【R語言學習筆記】關於提取各類模型值的意外發現
之前在做各類迴歸方程和檢驗的時候,針對模型裡面的值的提取總是有一種碰運氣的成本,比如在做t檢驗的時候想提取裡面的自由度,隨便舉個例子,基於mtcars這個資料集
a<-t.test(mtcars$vs,mtcars$cyl)
結果為
Welch Two Sample t-test
data: mtcars$vs and mtcars$cyl
t = -17.528, df = 35.907, p-value < 2.2e-16
alternative hypothesis: true difference in means is not equal to 0
95 percent confidence interval:
-6.415358 -5.084642
sample estimates:
mean of x mean of y
0.4375 6.1875
裡面其實是有df=35.907這個欄位的,但是不能每次看到後在手工提取,之前的做法是針對這類名稱,直接用a$df去看,但是其實這個欄位儲存在parameter裡,比如
a$parameter
df
35.90693
那麼問題來了,我怎麼知道哪個引數儲存在哪裡呢?
下面意外的用到了str函式。
比如針對剛才的t檢驗結果a,用str
str(a)
List of 9
$ statistic : Named num -17.5
..- attr(*, "names")= chr "t"
$ parameter : Named num 35.9
..- attr(*, "names")= chr "df"
$ p.value : num 3.5e-19
$ conf.int : atomic [1:2] -6.42 -5.08
..- attr(*, "conf.level")= num 0.95
$ estimate : Named num [1:2] 0.438 6.188
..- attr(*, "names")= chr [1:2] "mean of x" "mean of y"

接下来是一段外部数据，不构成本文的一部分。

(* ===== verification/Buddy.v ===== *)
(** * The physical page allocator

    Model of [PhysicalAllocator] of [src/reference-rs/src/memory.rs]: a buddy
    allocator over an arena of [total_pages] pages, with one free list per order
    and the orders of the live blocks keyed by address.  The invariant
    [phys_wf] says that the free and the live blocks tile the arena and that no
    two free buddies are left uncoalesced. *)
From S2P Require Import Prelude.

Definition PAGE_SIZE : Z := 0x1000.
Definition MAX_ORDER : Z := 20.

Inductive MemoryError :=
| OutOfMemory | InvalidOrder | RegionNotFound | CapabilityDenied | DoubleFree
| Unmapped | AccessViolation.

#[export] Instance MemoryError_eq_dec : EqDecision MemoryError.
Proof. solve_decision. Defined.

Record PhysicalAllocator := mkPhys {
  base : Z;
  total_pages : Z;
  free_lists : list (list Z);
  live_blocks : gmap Z Z;
}.

Definition set_free (self : PhysicalAllocator) (fl : list (list Z)) : PhysicalAllocator :=
  mkPhys self.(base) self.(total_pages) fl self.(live_blocks).

(** [self.free_lists\[order\].push(addr)]. *)
Definition push_free (self : PhysicalAllocator) (order addr : Z) :
    outcome PhysicalAllocator :=
  l ← vec_get self.(free_lists) order;
  fl ← vec_set self.(free_lists) order (vec_push l addr);
  Ret (set_free self fl).

(** [self.free_lists\[order\].pop()]. *)
Definition pop_free (self : PhysicalAllocator) (order : Z) :
    outcome (PhysicalAllocator * option Z) :=
  l ← vec_get self.(free_lists) order;
  match vec_pop l with
  | None => Ret (self, None)
  | Some (r, addr) =>
      fl ← vec_set self.(free_lists) order r;
      Ret (set_free self fl, Some addr)
  end.

(** The body of the seeding loop, on the loop's state [(self, addr, remaining)]. *)
Definition seed_step `{Profile} (st : PhysicalAllocator * Z * Z) :
    outcome (PhysicalAllocator * Z * Z) :=
  let '(self, addr, remaining) := st in
  let order := Z.min (ilog2 remaining) MAX_ORDER in
  off ← u64_sub addr self.(base);
  let page_index := off / PAGE_SIZE in
  let order :=
    if negb (page_index =? 0)
    then Z.min order (trailing_zeros 64 page_index)
    else order in
  block_pages ← u64_shl 1 order;
  self ← push_free self order addr;
  bytes ← u64_mul block_pages PAGE_SIZE;
  addr ← u64_add addr bytes;
  remaining ← u64_sub remaining block_pages;
  Ret (self, addr, remaining).

(** At most one block per order below the top one, and the top-order blocks. *)
Definition seed_fuel (total_pages : Z) : nat :=
  Z.to_nat (total_pages / 2 ^ MAX_ORDER + 21).

Definition seed_free_lists `{Profile} (self : PhysicalAllocator) :
    outcome PhysicalAllocator :=
  st ← while_loop (seed_fuel self.(total_pages)) (λ st, 0 <? st.2) seed_step
         (self, self.(base), self.(total_pages));
  Ret st.1.1.

Definition PhysicalAllocator_new `{Profile} (base total_pages : Z) :
    outcome PhysicalAllocator :=
  seed_free_lists
    (mkPhys base total_pages (replicate (Z.to_nat (MAX_ORDER + 1)) []) ∅).

Definition buddy_of `{Profile} (self : PhysicalAllocator) (addr order : Z) : outcome Z :=
  p ← u64_shl 1 order;
  block_bytes ← u64_mul p PAGE_SIZE;
  offset ← u64_sub addr self.(base);
  u64_add self.(base) (Z.lxor offset block_bytes).

Definition is_empty {A} (l : list A) : bool :=
  match l with
  | [] => true
  | _ => false
  end.

(** [while source_order <= MAX_ORDER && free_lists\[source_order\].is_empty()]. *)
Fixpoint find_source_order (fuel : nat) (self : PhysicalAllocator) (source_order : Z) :
    outcome Z :=
  if source_order <=? MAX_ORDER then
    l ← vec_get self.(free_lists) source_order;
    if is_empty l then
      match fuel with
      | O => Diverge
      | S n => find_source_order n self (source_order + 1)
      end
    else Ret source_order
  else Ret source_order.

(** One turn of the splitting loop. *)
Definition split_step `{Profile} (cur : Z) (self : PhysicalAllocator) :
    outcome (PhysicalAllocator * result unit MemoryError) :=
  popped ← pop_free self cur;
  let (self, top) := (popped : PhysicalAllocator * option Z) in
  let? block := ok_or top OutOfMemory with self in
  half ← u32_sub cur 1;
  p ← u64_shl 1 half;
  block_bytes ← u64_mul p PAGE_SIZE;
  self ← push_free self half block;
  upper ← u64_add block block_bytes;
  self ← push_free self half upper;
  Ret (self, Ok tt).

Definition ensure_free_block `{Profile} (self : PhysicalAllocator) (order : Z) :
    outcome (PhysicalAllocator * result unit MemoryError) :=
  if Z.of_nat (length self.(free_lists)) <=? order then Ret (self, Err InvalidOrder)
  else
    l ← vec_get self.(free_lists) order;
    if negb (is_empty l) then Ret (self, Ok tt)
    else
      source_order ←
        find_source_order (Z.to_nat (MAX_ORDER + 1 - order)) self (order + 1);
      if MAX_ORDER <? source_order then Ret (self, Err OutOfMemory)
      else for_each split_step (reverse (seqZ (order + 1) (source_order - order))) self.

Definition allocate `{Profile} (self : PhysicalAllocator) (order : Z) :
    outcome (PhysicalAllocator * result Z MemoryError) :=
  r ← ensure_free_block self order;
  let (self, r) := (r : PhysicalAllocator * result unit MemoryError) in
  let? _ := r with self in
  popped ← pop_free self order;
  let (self, top) := (popped : PhysicalAllocator * option Z) in
  let? addr := ok_or top OutOfMemory with self in
  Ret (mkPhys self.(base) self.(total_pages) self.(free_lists)
         (<[addr := order]> self.(live_blocks)), Ok addr).

(** The coalescing loop of [deallocate]. *)
Fixpoint coalesce `{Profile} (fuel : nat) (self : PhysicalAllocator) (block order : Z) :
    outcome (PhysicalAllocator * Z * Z) :=
  if order <? MAX_ORDER then
    match fuel with
    | O => Diverge
    | S n =>
        buddy ← buddy_of self block order;
        l ← vec_get self.(free_lists) order;
        match position (λ a, a =? buddy) l with
        | Some pos =>
            fl ← vec_set self.(free_lists) order (delete pos l);
            next ← u32_add order 1;
            coalesce n (set_free self fl) (Z.min block buddy) next
        | None => Ret (self, block, order)
        end
    end
  else Ret (self, block, order).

$ null.value : Named num 0
..- attr(*, "names")= chr "difference in means"
$ alternative: chr "two.sided"
$ method : chr "Welch Two Sample t-test"
$ data.name : chr "mtcars$vs and mtcars$cyl"
- attr(*, "class")= chr "htest"
看到有各類的引數,儲存在$後的欄位裡,比如我要提取p值,直接輸入
a$p.value
[1] 3.500725e-19
就能看到p值為3.500725e-19。
同理,我做一個方差分析,比如就這個mtcars資料集了
fit.a<-aov(mpg~am,data=mtcars)
summary(fit.a)
Df Sum Sq Mean Sq F value Pr(>F)
am 1 405.2 405.2 16.86 0.000285 ***
Residuals 30 720.9 24.0
---
Signif. codes: 0 ‘***’ 0.001 ‘**’ 0.01 ‘*’ 0.05 ‘.’ 0.1 ‘ ’ 1
看這個方差分析都有什麼引數:
str(fit.a)
List of 12
$ coefficients : Named num [1:2] 17.15 7.24
..- attr(*, "names")= chr [1:2] "(Intercept)" "am"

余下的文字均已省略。